DES LIGNES DES LIGNES

Certain(e)s écrivent, d’autres pas.

Certain(e)s lisent, d’autres surfent.

Certain(e)s regardent, d’autres écoutent.

Moi j’écris. Et je lis, en ligne la plupart du temps. Mais je compte me remettre au papier bientôt. Pour redevenir plus tactile que seulement visuel, plus sensuel que virtuel.

Tel que l’affirme Mr Bobin, écrire est un étrange métier, mais moins un métier qu’un état, et moins un état que l’espérance de cet état de plénitude [permanent] qui nous dispenserait d’écrire en premier lieu.

Donc écrire est un espoir, une espérance. On écrit en quelque sorte pour arriver à quelque part, pour atteindre un état. Un état, comme un lieu, une disposition intérieure, une façon d’être qui, si on y arrivait, nous amènerait à arrêter d’écrire.

On écrit en quelque sorte après sa plume comme le chien court après sa queue. On veut arriver au bout de son stylo, ou de son clavier désormais (il me semble que Mr Bobin écrivait à la main, du moins une bonne partie de sa vie).

En écrivant, on s’en va donc à quelque part. Un quelque part qui, par contre, on sait déjà être ici. On va vers quelque part pour arriver encore plus ici, encore davantage ici. Full ici.

On écrit comme on fait de la course sur place. On courts vers ici. Comme on écrit pour revenir ici, pour retomber dans le moment présent. Et y rester. Sauf que c’est souvent en écrivant qu’on y arrive, qu’on y est. C’est le chemin qui se veut la destination.

Écrire peut être un métier pour certain(e)s, dans le sens que l’acte d’écrire peut rapporter des dividendes sonnants. Journalistes, écrivain(e)s, auteurs/trices, romanciers/ères et autres publieurs de toutes sortes relèvent de cette catégorie.

Moi je me considère plutôt comme un écrivain en vain, qui écrit vain. Je ne sais pas vraiment pourquoi j’écris, mais je continue à écrire. Pas que j’aie quelque chose de spécifique à dire. J’écris pour l’acte d’écrire.

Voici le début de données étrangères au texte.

(** [handleToggleServer]: the switch passes the entry's current flag and the
    handler requests its negation. *)
Definition handleToggleServer (settled : list nat)
    (serverName application : string)
    (enabled : bool) (ui : UIState) (b : B) : UIState * B :=
  match toggle_server backend serverName application (negb enabled) b with
  | (Resolved _, b) => loadData settled ui b
  | (Rejected e, b) => (setError (Some ("Failed to toggle server: " ++ e)) ui, b)
  end.

(** The [invoke] calls that [server.applications.map] issues, one per
    application entry, each served by the back end in turn. *)
Fixpoint invoke_toggles (serverName : string) (enabled : bool)
    (apps : list AppEntry) (b : B) : list (Promise unit) * B :=
  match apps with
  | [] => ([], b)
  | app :: apps' =>
      let '(p, b) := toggle_server backend serverName (entry_name app) enabled b in
      let '(ps, b) := invoke_toggles serverName enabled apps' b in
      (p :: ps, b)
  end.

(** The back end's state once the toggles of [apps] have been served. *)
Definition after_toggles (serverName : string) (enabled : bool)
    (apps : list AppEntry) (b : B) : B :=
  foldl (λ b app,
           (toggle_server backend serverName (entry_name app) enabled b).2)
        b apps.
Definition with_DataFrame_attrs (t : gmap string df_method) (s : state) : state :=
  {| globals := globals s; DataFrame_attrs := t;
     PandasQueryCompiler_attrs := PandasQueryCompiler_attrs s;
     ticks := ticks s; draws := draws s; trace := trace s |}.

Definition with_PandasQueryCompiler_attrs (t : gmap string qc_method) (s : state) : state :=
  {| globals := globals s; DataFrame_attrs := DataFrame_attrs s;
     PandasQueryCompiler_attrs := t;
     ticks := ticks s; draws := draws s; trace := trace s |}.

Definition with_event (e : event) (s : state) : state :=
  {| globals := globals s; DataFrame_attrs := DataFrame_attrs s;
     PandasQueryCompiler_attrs := PandasQueryCompiler_attrs s;
     ticks := ticks s; draws := draws s; trace := trace s ++ [e] |}.

Definition with_tick (s : state) : state :=
  {| globals := globals s; DataFrame_attrs := DataFrame_attrs s;
     PandasQueryCompiler_attrs := PandasQueryCompiler_attrs s;
     ticks := S (ticks s); draws := draws s; trace := trace s |}.

Definition with_draw (s : state) : state :=
  {| globals := globals s; DataFrame_attrs := DataFrame_attrs s;
     PandasQueryCompiler_attrs := PandasQueryCompiler_attrs s;
     ticks := ticks s; draws := S (draws s); trace := trace s |}.

(** ** Statements: state passing with exceptions *)

Definition M (A : Type) : Type := state -> outcome A * state.

Definition ret {A} (a : A) : M A := fun s => (Returns a, s).

Definition bind {A B} (c : M A) (k : A -> M B) : M B :=
  fun s =>
    match c s with
    | (Returns a, s') => k a s'
    | (Raises e, s') => (Raises e, s')
    end.

Definition raise {A} (e : exn) : M A := fun s => (Raises e, s).

#[global] Instance M_ret : MRet M := @ret.
#[global] Instance M_bind : MBind M := fun A B k c => bind c k.

(** Reading a name of the notebook; an unbound one is a [NameError]. *)
Definition get_global (name : string) : M pyval :=
  fun s =>
    match globals s !! name with
    | Some v => (Returns v, s)
    | None => (Raises (NameError name), s)
    end.

(** [name = v]. *)
Definition set_global (name : string) (v : pyval) : M unit :=
  fun s => (Returns tt, with_globals (<[name := v]> (globals s)) s).

Definition emit (e : event) : M unit :=
  fun s => (Returns tt, with_event e s).

(** [time.time()]. *)
Definition time_time : M float :=
  fun s =>
    let t := wall_clock (ticks s) in
    (Returns t, with_event (EvTime t) (with_tick s)).

(** [np.random.randint(low, high, size=(rows, cols))]. *)
Definition np_random_randint (low high : Z) (rows cols : N) : M ndarray :=
  fun s =>
    (Returns (randint (draws s) low high rows cols),
     with_event (EvRandint low high rows cols) (with_draw s)).

(** [print(v)]. *)
Definition print (v : pyval) : M unit := emit (EvPrint v).

(** [warnings.warn(message, category)]. *)
Definition warn (category message : string) : M unit :=
  emit (EvWarn category message).

(** [assert cond, msg]. *)
Definition assert (cond : bool) (msg : string) : M unit :=
  if cond then ret tt else raise (AssertionError msg).

(** A float operand of [-] or [>]; anything else is a [TypeError]. *)
Definition as_float (v : pyval) : M float :=
  match v with
  | VFloat x => ret x
  | _ => raise (TypeError "unsupported operand type(s)")
  end.

(** [cls.name = m] for the two classes. *)
Definition setattr_PandasQueryCompiler (name : string) (m : qc_method) : M unit :=
  fun s =>
    (Returns tt,
     with_PandasQueryCompiler_attrs (<[name := m]> (PandasQueryCompiler_attrs s)) s).

Definition setattr_DataFrame (name : string) (m : df_method) : M unit :=
  fun s => (Returns tt, with_DataFrame_attrs (<[name := m]> (DataFrame_attrs s)) s).

(** Attribute lookup through an instance: the class's attribute, or an
    [AttributeError]. *)
Definition getattr_PandasQueryCompiler (name : string) : M qc_method :=
  fun s =>
    match PandasQueryCompiler_attrs s !! name with
    | Some m => (Returns m, s)
    | None => (Raises (AttributeError name), s)
    end.

Definition getattr_DataFrame (name : string) : M df_method :=
  fun s =>
    match DataFrame_attrs s !! name with
    | Some m => (Returns m, s)
    | None => (Raises (AttributeError name), s)
    end.

(** ** The modin surface the notebook uses *)

(** Modelled from the spec: modin's [pd.DataFrame] constructor, which is not
    in the notebook.  A dataframe built from an array holds the
    distributed form of the pandas frame over that array. *)
Definition pd_DataFrame (a : ndarray) : DataFrame :=
  {| _query_compiler := from_pandas (pandas.DataFrame a) |}.

(** Modelled from the spec: modin's [DataFrame.add_prefix], which is not in
    the notebook; it is the query compiler's. *)
Definition pd_add_prefix (prefix : string) (d : DataFrame) : DataFrame :=
  {| _query_compiler := qc_add_prefix prefix (_query_compiler d) |}.

(** Modelled from the spec: modin's [DataFrame._reduce_dimension], which is
    not in the notebook ("Reduce dimension is used for reductions"): the
    query compiler of a reduced frame becomes a distributed series. *)
Definition _reduce_dimension (self : DataFrame) (query_compiler : qc) : Series :=
  {| _series_query_compiler := query_compiler |}.

(** Modelled from the spec: modin's [Series._to_pandas], which is not in the
    notebook: the series materialized locally. *)
Definition _to_pandas (self : Series) : series :=
  series_to_pandas (_series_query_compiler self).

(** The text of the warning of cell 2 for [DataFrame.<attr>]. *)
Definition default_warning (attr : string) : string :=
  "`DataFrame." +:+ attr +:+ "` defaulting to pandas implementation.".

(** Modelled from the spec: modin's default-to-pandas path, which is not in
    the notebook (cell 2: "We convert a Modin dataframe to pandas to do the
    operation, then convert it back once it is finished", under a
    [UserWarning]). *)
Definition default_to_pandas (attr : string) (self : DataFrame) (kw : keywords)
  : M pyval :=
  warn "UserWarning" (default_warning attr);;
  mret (VModinSeries
          {| _series_query_compiler :=
               series_from_pandas
                 (pandas_reduce attr (to_pandas (_query_compiler self)) kw) |}).

(** What a query-compiler method computes. *)
Definition apply_qc_method (m : qc_method) (q : qc) (kw : keywords) : qc :=
  match m with
  | Registered f => reduction f q kw
  | QCNative name => qc_native name q kw
  end.

(** [q.name(...)] with keywords [kw] on a query compiler [q]: the method is looked up on the
    class, then called. *)
Definition call_query_compiler (q : qc) (name : string) (kw : keywords) : M qc :=
  m ← getattr_PandasQueryCompiler name;
  emit (EvQuery name kw);;
  mret (apply_qc_method m q kw).

(** ** Cell 12: [kurtosis_func] *)

(** The keyword arguments of the inner call
    [kurtosis_custom(axis=axis, skipna=skipna, level=level,
    numeric_only=numeric_only, **kwargs)].  Python binds a keyword that
    names a parameter to that parameter, so [kwargs] never holds one of the
    four names. *)
Definition forwarded (axis skipna level numeric_only : argval) (kwargs : keywords)
  : keywords :=
  <["axis" := axis]>
    (<["skipna" := skipna]>
       (<["level" := level]>
          (<["numeric_only" := numeric_only]> kwargs))).

(** [def kurtosis_func(self, axis=None, skipna=None, level=None,
                       numeric_only=None, **kwargs)]. *)
Definition kurtosis_func (self : DataFrame)
    (axis skipna level numeric_only : argval) (kwargs : keywords) : M pyval :=
  let axis := if decide (axis = ANone) then AInt 0 else axis in
  r ← call_query_compiler (_query_compiler self) "kurtosis_custom"
        (forwarded axis skipna level numeric_only kwargs);
  mret (VModinSeries (_reduce_dimension self r)).

(** The parameter [name] of a call with keywords [kw]: the keyword given, or
    the default [None]. *)
Definition parameter (name : string) (kw : keywords) : argval :=
  default ANone (kw !! name).

(** The keywords that name no parameter of [kurtosis_func]: its [**kwargs]. *)
Definition extra_keywords (kw : keywords) : keywords :=
  delete "axis" (delete "skipna" (delete "level" (delete "numeric_only" kw))).

(** Calling a method of [pd.DataFrame] on [self] with keywords [kw]. *)
Definition invoke (m : df_method) (self : DataFrame) (kw : keywords) : M pyval :=
  match m with
  | DefaultToPandas attr => default_to_pandas attr self kw
  | Fn_kurtosis_func =>
      kurtosis_func self (parameter "axis" kw) (parameter "skipna" kw)
        (parameter "level" kw) (parameter "numeric_only" kw) (extra_keywords kw)
  end.

(** [obj.name(...)] with keywords [kw] for a dataframe [obj].  On a modin dataframe the
    attribute is looked up on [pd.DataFrame]; on a pandas dataframe it is
    pandas' own reduction. *)
Definition call_method (obj : pyval) (name : string) (kw : keywords) : M pyval :=
  match obj with
  | VModinDataFrame d =>
      m ← getattr_DataFrame name;
      emit (EvAggregate Modin name);;
      invoke m d kw
  | VPandasDataFrame f =>
      emit (EvAggregate Pandas name);;
      mret (VPandasSeries (pandas_reduce name f kw))
  | _ => raise (AttributeError name)
  end.

(** [isinstance(v, pd.Series)]. *)
Definition isinstance_pd_Series (v : pyval) : bool :=
  match v with
  | VModinSeries _ => true
  | _ => false
  end.

(** [v._to_pandas()]. *)
Definition call_to_pandas (v : pyval) : M pyval :=
  match v with
  | VModinSeries s => mret (VPandasSeries (_to_pandas s))
  | VModinDataFrame d => mret (VPandasDataFrame (to_pandas (_query_compiler d)))
  | _ => raise (AttributeError "_to_pandas")
  end.

(** [a.equals(b)] for a pandas series [a]: false when [b] is no series. *)
Definition call_equals (a b : pyval) : M bool :=
  match a with
  | VPandasSeries x =>
      match b with
      | VPandasSeries y => mret (pandas.equals x y)
      | _ => mret false
      end
  | _ => raise (AttributeError "equals")
  end.

(** [a - b] and [a > b] on floats. *)
Definition minus (a b : float) : float := PrimFloat.sub a b.
Definition greater (a b : float) : bool := PrimFloat.ltb b a.

(** [a - b] on two objects: both operands are evaluated first. *)
Definition py_minus (a b : pyval) : M float :=
  x ← as_float a;
  y ← as_float b;
  mret (minus x y).

(** ** The code cells *)

(** The array argument of a dataframe constructor. *)
Definition as_array (v : pyval) : M ndarray :=
  match v with
  | VArray a => mret a
  | _ => raise (TypeError "DataFrame constructor not properly called")
  end.

(** Cell 4 (the imports bind module names only, and are not modelled):
[[
frame_data = np.random.randint(0, 100, size=(2**18, 2**8))
df = pd.DataFrame(frame_data).add_prefix("col")
]] *)
Definition cell_4 : M unit :=
  a ← np_random_randint 0 100 (2 ^ 18) (2 ^ 8);
  set_global "frame_data" (VArray a);;
  frame_data ← get_global "frame_data";
  a ← as_array frame_data;
  set_global "df" (VModinDataFrame (pd_add_prefix "col" (pd_DataFrame a))).

(** Cell 5:
[[
pandas_df = pandas.DataFrame(frame_data).add_prefix("col")
]] *)
Definition cell_5 : M unit :=
  frame_data ← get_global "frame_data";
  a ← as_array frame_data;
  set_global "pandas_df"
    (VPandasDataFrame (pandas.add_prefix "col" (pandas.DataFrame a))).

(** ["<who> took {} seconds.".format(x)]. *)
Definition took (who : string) (x : float) : pyval :=
  VStr (who +:+ " took " +:+ float_str x +:+ " seconds.").

(** Cell 6:
[[
modin_start = time.time()
print(df.kurtosis())
modin_end = time.time()
print("Modin kurtosis took {} seconds.".format(round(modin_end - modin_start, 4)))
]] *)
Definition cell_6 : M unit :=
  t ← time_time;
  set_global "modin_start" (VFloat t);;
  df ← get_global "df";
  r ← call_method df "kurtosis" ∅;
  print r;;
  t ← time_time;
  set_global "modin_end" (VFloat t);;
  modin_end ← get_global "modin_end";
  modin_start ← get_global "modin_start";
  elapsed ← py_minus modin_end modin_start;
  print (took "Modin kurtosis" (py_round elapsed 4)).
(** * Caristix HL7 trigger-event scraper: a shallow embedding

    Source: [scripts/scrape/scrapers/hl7_event_scraper.py], class
    [CaristixScraper].  The definitions come first and follow the file:

    - [PyStr]: the Python [str] methods the scraper calls;
    - the row parsers [_extract_segment_from_row], [_parse_row_text],
      [_detect_hierarchy_level] and the second pass of [expand_groups],
      over a store of Python list objects, so that the aliasing of
      [group_stack] and of the [group_path] of a record is visible;
    - the Selenium driver as an interface ([Driver]), a small monad that
      threads the state of the browser and records the commands sent to
      it, and on top of it [collect_event_urls], the first pass of
      [expand_groups], [parse_event_page] and [run].

    The properties follow, each with the rows or the site it is tried
    on.

    Texts are ASCII strings, one [ascii] per character; on such texts
    [len], [strip], [split], [isupper], [upper] and the regular
    expression of [_detect_hierarchy_level] below agree with Python's.
    [int] refuses a number of more than 4300 digits, as CPython does
    by default. *)

From Stdlib Require Import ZArith Ascii String List Bool Lia.
From stdpp Require Import base list gmap strings sorting.

Local Open Scope Z_scope.
Local Open Scope nat_scope.

(* ===================================================================== *)
(** ** Python string methods *)
(* ===================================================================== *)

Module PyStr.

(** [str.isspace] on one ASCII character: TAB, LF, VT, FF, CR,
    the separators 0x1c-0x1f and the space. *)
Definition is_space (c : ascii) : bool :=
  let n := nat_of_ascii c in
  ((9 <=? n) && (n <=? 13)) || ((28 <=? n) && (n <=? 32)).

Definition is_digit (c : ascii) : bool :=
  let n := nat_of_ascii c in (48 <=? n) && (n <=? 57).

Definition is_upper_char (c : ascii) : bool :=
  let n := nat_of_ascii c in (65 <=? n) && (n <=? 90).

Definition is_lower_char (c : ascii) : bool :=
  let n := nat_of_ascii c in (97 <=? n) && (n <=? 122).

Definition upper_char (c : ascii) : ascii :=
  if is_lower_char c then ascii_of_nat (nat_of_ascii c - 32) else c.

(** [bool(s)]: a string is truthy when it is not empty. *)
Definition truthy (s : string) : bool :=
  match s with EmptyString => false | String _ _ => true end.

Fixpoint lstrip_by (p : ascii -> bool) (s : string) : string :=
  match s with
  | EmptyString => EmptyString
  | String c s' => if p c then lstrip_by p s' else s
  end.

(** Strips from the right: the result of the tail is kept unless it is
    empty and the head is to be stripped too. *)
Fixpoint rstrip_by (p : ascii -> bool) (s : string) : string :=
  match s with
  | EmptyString => EmptyString
  | String c s' =>
      match rstrip_by p s' with
      | EmptyString => if p c then EmptyString else String c EmptyString
      | r => String c r
      end
  end.

(** [s.strip()] *)
Definition strip (s : string) : string :=
  rstrip_by is_space (lstrip_by is_space s).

De nos jours, nous sommes plusieurs à tenir blogue, des sites pour lesquels on doit payer nous-mêmes pour ne pas qu’ils contiennent de publicité. Donc pour nous, blogueurs amateurs/trices, écrire est un métier pour lequel on doit débourser un peu. Débourser quelques sous, mais surtout du temps. Mais ce temps n’est pas perdu, c’est un temps passé à se chercher, et peut-être éventuellement se trouver. On gagne du temps en écrivant.

Mais paie-t-on vraiment pour écrire ? Ou, au contraire, n’en retire-t-on pas plutôt quelque chose ? Ne serait-ce pas plutôt un investissement qu’une dépense ? Car on peut s’investir beaucoup en écriture. Surtout quand on écrit dur. Parfois on écrit mou, et d’autres fois on écrit dur.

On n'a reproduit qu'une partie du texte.